The receipt of cash pursuant to the Offer by a US holder as consideration for the transfer of its Consort Shares pursuant to the Offer will likely be a taxable transaction for United States federal income tax purposes and under applicable United States state and local, as well as foreign and other, tax laws. Each Consort Shareholder is urged to consult his or her independent professional adviser immediately regarding the tax consequences of the Offer applicable to him or her.

It may be difficult for US holders of Consort securities to enforce their rights and any claim arising out of the US federal securities laws, since Recipharm and Consort are located outside of the United States, and some or all of their officers and directors may be resident outside of the United States. US holders of Consort securities may not be able to sue a foreign company or its officers or directors in a foreign court for violations of the US securities laws. Further, it may be difficult to compel a foreign company and its affiliates to subject themselves to a US court's judgment. There is substantial doubt as to the enforceability in the United Kingdom of original actions, or of actions for enforcement of judgments of US courts, based on civil liability provisions of US federal securities laws and judgment of a US court.

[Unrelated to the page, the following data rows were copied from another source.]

Lemma ReadFile_served p o c a :
  stat_tree (resolve p) (files o) = Ok (File c a) → faults o = [] → ReadFile p o = (Ok c, o).
Proof.
  intros Hs Hf. unfold ReadFile, syscall. rewrite bind_unfold, Hf, Hs. cbn. destruct o; cbn in *; by subst.
Qed.

Lemma getLnetNetwork_configured file defaultNic nics primaryNic disableMultiNIC blanks a o :
  primaryNic ≠ "" → Forall (λ nic, has_char "," nic = false) (primaryNic :: nics) →
  trim_space blanks = "" → faults o = [] →
  stat_tree (resolve file) (files o) =
    Ok (File (BuildLnetNetworkString nics primaryNic disableMultiNIC +:+ blanks) a) →
  getLnetNetwork file defaultNic o =
    (Ok (if disableMultiNIC then [primaryNic] else primaryNic :: filter (λ nic, nic ≠ primaryNic) nics), o).
Proof.
  intros Hp Hc Hb Hf Hs. unfold getLnetNetwork, readLnetConfig, attempt. rewrite !bind_unfold.
  rewrite (ReadFile_served _ _ _ _ Hs Hf).
  rewrite BuildLnetNetworkString_configured, <-!app_assoc_str, trim_space_network by (by apply trim_space_blank).
  rewrite decide_False by discriminate.
  cbn -[String.append parseLnetNetwork]. rewrite parseLnetNetwork_networks; [done|by destruct disableMultiNIC| |].
  - destruct disableMultiNIC; cbn; [congruence|]. intros [= ? ?]. done.
  - inversion_clear Hc as [|? ? Hc1 Hc2]. destruct disableMultiNIC; cbn; [by repeat constructor|].
    constructor; [done|]. rewrite Forall_forall in *. intros nic [_ Hn]%list_elem_of_filter. by apply Hc2.
Qed.

(** The networks the installer configures, as the kernel shows them in its parameter file, read
    back as the primary interface followed by the others in their order. *)
Theorem lnet_network_read_back file defaultNic nics primaryNic disableMultiNIC blanks a o :
  primaryNic ≠ "" → Forall (λ nic, has_char "," nic = false) (primaryNic :: nics) →
  trim_space blanks = "" → faults o = [] →
  stat_tree (resolve file) (files o) =
    Ok (File (BuildLnetNetworkString nics primaryNic disableMultiNIC +:+ blanks) a) →
  getLnetNetwork file defaultNic o =
    (Ok (if disableMultiNIC then [primaryNic] else primaryNic :: filter (λ nic, nic ≠ primaryNic) nics), o).
Proof. apply getLnetNetwork_configured. Qed.

(** ** Installing on Ubuntu *)
Section ubuntu.
Context {S : Type} `{Host S}.
Implicit Types s : S * list event.

Lemma run_logged dir cmd args s r s' : run dir cmd args s = (r, s') → s'.2 = s.2 ++ [ERun dir cmd args].
Proof. cbn. destruct (run dir cmd args s.1) as [r' h]. by intros [= <- <-]. Qed.

Lemma must_run_logged what dir cmd args s r s' :
  must_run what dir cmd args s = (r, s') → s'.2 = s.2 ++ [ERun dir cmd args].
Proof.
  unfold must_run. destruct (run dir cmd args s) as [r' s1] eqn:E. apply run_logged in E.
  destruct (ExecErr r'); intros [= _ <-]; done.
Qed.

Lemma uname_logged s r s' : uname s = (r, s') → s'.2 = s.2 ++ [ERun None "uname" ["-r"]].
Proof.
  unfold uname. destruct (run None "uname" ["-r"] s) as [r' s1] eqn:E. apply run_logged in E.
  destruct (ExecErr r'); intros [= _ <-]; done.
Qed.

Lemma wrap_inv {A} what (m : M (S * list event) goerr A) s a s' : wrap what m s = (Ok a, s') → m s = (Ok a, s').
Proof. unfold wrap. destruct (m s) as [[b|] s1]; cbn; congruence. Qed.

Lemma mkdir_logged what pattern s d s' :
  wrap what (MkdirTemp pattern) s = (Ok d, s') → s'.2 = s.2 ++ [EMkdir d].
Proof. intros Hm%wrap_inv. cbn in Hm. destruct (MkdirTemp pattern s.1) as [r h]. by simplify_eq/=. Qed.

Lemma readdir_logged what dir s fs s' : wrap what (ReadDir dir) s = (Ok fs, s') → s'.2 = s.2.
Proof. intros Hm%wrap_inv. cbn in Hm. unfold unlogged in Hm. destruct (ReadDir dir s.1) as [r h]. by simplify_eq/=. Qed.

Lemma defer_remove_logged {A} dir (m : M (S * list event) goerr A) s r s' :
  defer_remove dir m s = (r, s') → ∃ s1, m s = (r, s1) ∧ s'.2 = s1.2 ++ [ERemove dir].
Proof.
  unfold defer_remove, state_after. destruct (m s) as [r' s1]. cbn.
  destruct (RemoveTemp dir s1.1) as [r'' h]. intros [= -> <-]. by exists s1.
Qed.

Definition modprobe_event (extractDir : string) (customModuleArgs : list string) (mod_ : string) : event :=
  ERun None "modprobe" (["-d"; extractDir; mod_] ++ module_args mod_ customModuleArgs).

Lemma load_modules_logged extractDir customModuleArgs mods s s' :
  load_modules extractDir customModuleArgs mods s = (Ok (), s') →
  s'.2 = s.2 ++ (modprobe_event extractDir customModuleArgs <$> mods).
Proof.
  revert s. induction mods as [|mod_ mods IH]; intros s.
  - intros [= <-]. by rewrite app_nil_r.
  - cbn [load_modules]. intros ([] & s1 & H1%must_run_logged & H2%IH)%bind_inv.
    rewrite H2, H1. by rewrite <-app_assoc.
Qed.

(** What a complete installation runs, for the kernel [k], the directories and the package it uses. *)
Definition ubuntu_log (enableLegacyPort : bool) (customModuleArgs nics : list string) (disableMultiNIC : bool)
    (primaryNic previewClientVersion k tmpDir debFile extractDir : string) : list event :=
  [ERun None "uname" ["-r"]; ERun None "apt-get" ["update"]; EMkdir tmpDir;
   ERun (Some tmpDir) "apt-get" (buildUbuntuAptDownloadArgs k previewClientVersion);
   EMkdir extractDir; ERun None "dpkg" ["-x"; tmpDir +:+ "/" +:+ debFile; extractDir];
   ERun None "depmod" ["-b"; extractDir; k];
   ERun None "modprobe" (lnet_args extractDir (lnetPort enableLegacyPort)
     (BuildLnetNetworkString nics primaryNic disableMultiNIC) customModuleArgs disableMultiNIC)] ++
  (modprobe_event extractDir customModuleArgs <$> clientModules) ++ [ERemove extractDir; ERemove tmpDir].

Lemma deb_file_found files : deb_file files ≠ "" → (deb_file files, false) ∈ files ∧ has_suffix (deb_file files) ".deb" = true.
Proof.
  induction files as [|[name is_dir] files IH]; [done|]. cbn. destruct (negb is_dir && _) eqn:E.
  - apply andb_true_iff in E as [Hd Hs]. destruct is_dir; [done|]. set_solver.
  - intros [? ?]%IH. set_solver.
Qed.

Lemma ubuntu_install_logged enableLegacyPort customModuleArgs nics disableMultiNIC primaryNic previewClientVersion s s' :
  InstallLustreKmodOnUbuntu enableLegacyPort customModuleArgs nics disableMultiNIC primaryNic previewClientVersion s = (Ok (), s') →
  ∃ k tmpDir debFile extractDir, has_suffix debFile ".deb" = true ∧
    s'.2 = s.2 ++ ubuntu_log enableLegacyPort customModuleArgs nics disableMultiNIC primaryNic previewClientVersion
                    k tmpDir debFile extractDir.
Proof.
  unfold InstallLustreKmodOnUbuntu.
  intros (u & s1 & H1%uname_logged & H2)%bind_inv.
  apply bind_inv in H2 as ([] & s2 & H2%must_run_logged & H3).
  apply bind_inv in H3 as (tmpDir & s3 & H3%mkdir_logged & H4).
  apply defer_remove_logged in H4 as (s4 & H4 & H5).
  apply bind_inv in H4 as ([] & s6 & H6%must_run_logged & H7).
  apply bind_inv in H7 as (fs & s7 & H7%readdir_logged & H8).
  destruct (decide (deb_file fs = "")) as [|Hd]; [done|]. apply deb_file_found in Hd as [_ Hd].
  apply bind_inv in H8 as (extractDir & s8 & H8%mkdir_logged & H9).
  apply defer_remove_logged in H9 as (s9 & H9 & H10).
  apply bind_inv in H9 as ([] & s10 & H11%must_run_logged & H12).
  apply bind_inv in H12 as ([] & s11 & H12%must_run_logged & H13).
  apply bind_inv in H13 as ([] & s12 & H13%must_run_logged & H14%load_modules_logged).
  exists (trim_space u), tmpDir, (deb_file fs), extractDir. split; [done|].
  rewrite H5, H10, H14, H13, H12, H11, H8, H7, H6, H3, H2, H1. unfold ubuntu_log. by rewrite <-!app_assoc.
Qed.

No offer to acquire securities or to exchange securities for other securities has been made, or will be made, directly or indirectly, in or into, or by the use of the mails of, or by any means or instrumentality of interstate or foreign commerce or any facilities of a national securities exchange of, the United States or any other country in which such offer may not be made other than: (i) in accordance with the tender offer requirements under the US Exchange Act, or the securities laws of such other country, as the case may be: or (ii) pursuant to an available exemption from such requirements.

Publication on Website

A copy of this announcement and the documents required to be published by Rule 26 of the Takeover Code will be available, subject to certain restrictions relating to persons resident in Restricted Jurisdictions, on Recipharm's website at www.recipharm.com/investor-relations) by no later than 12 noon (London time) on the Business Day following this announcement. For the avoidance of doubt, the content of the websites referred to in this announcement is not incorporated into and does not for part of this announcement.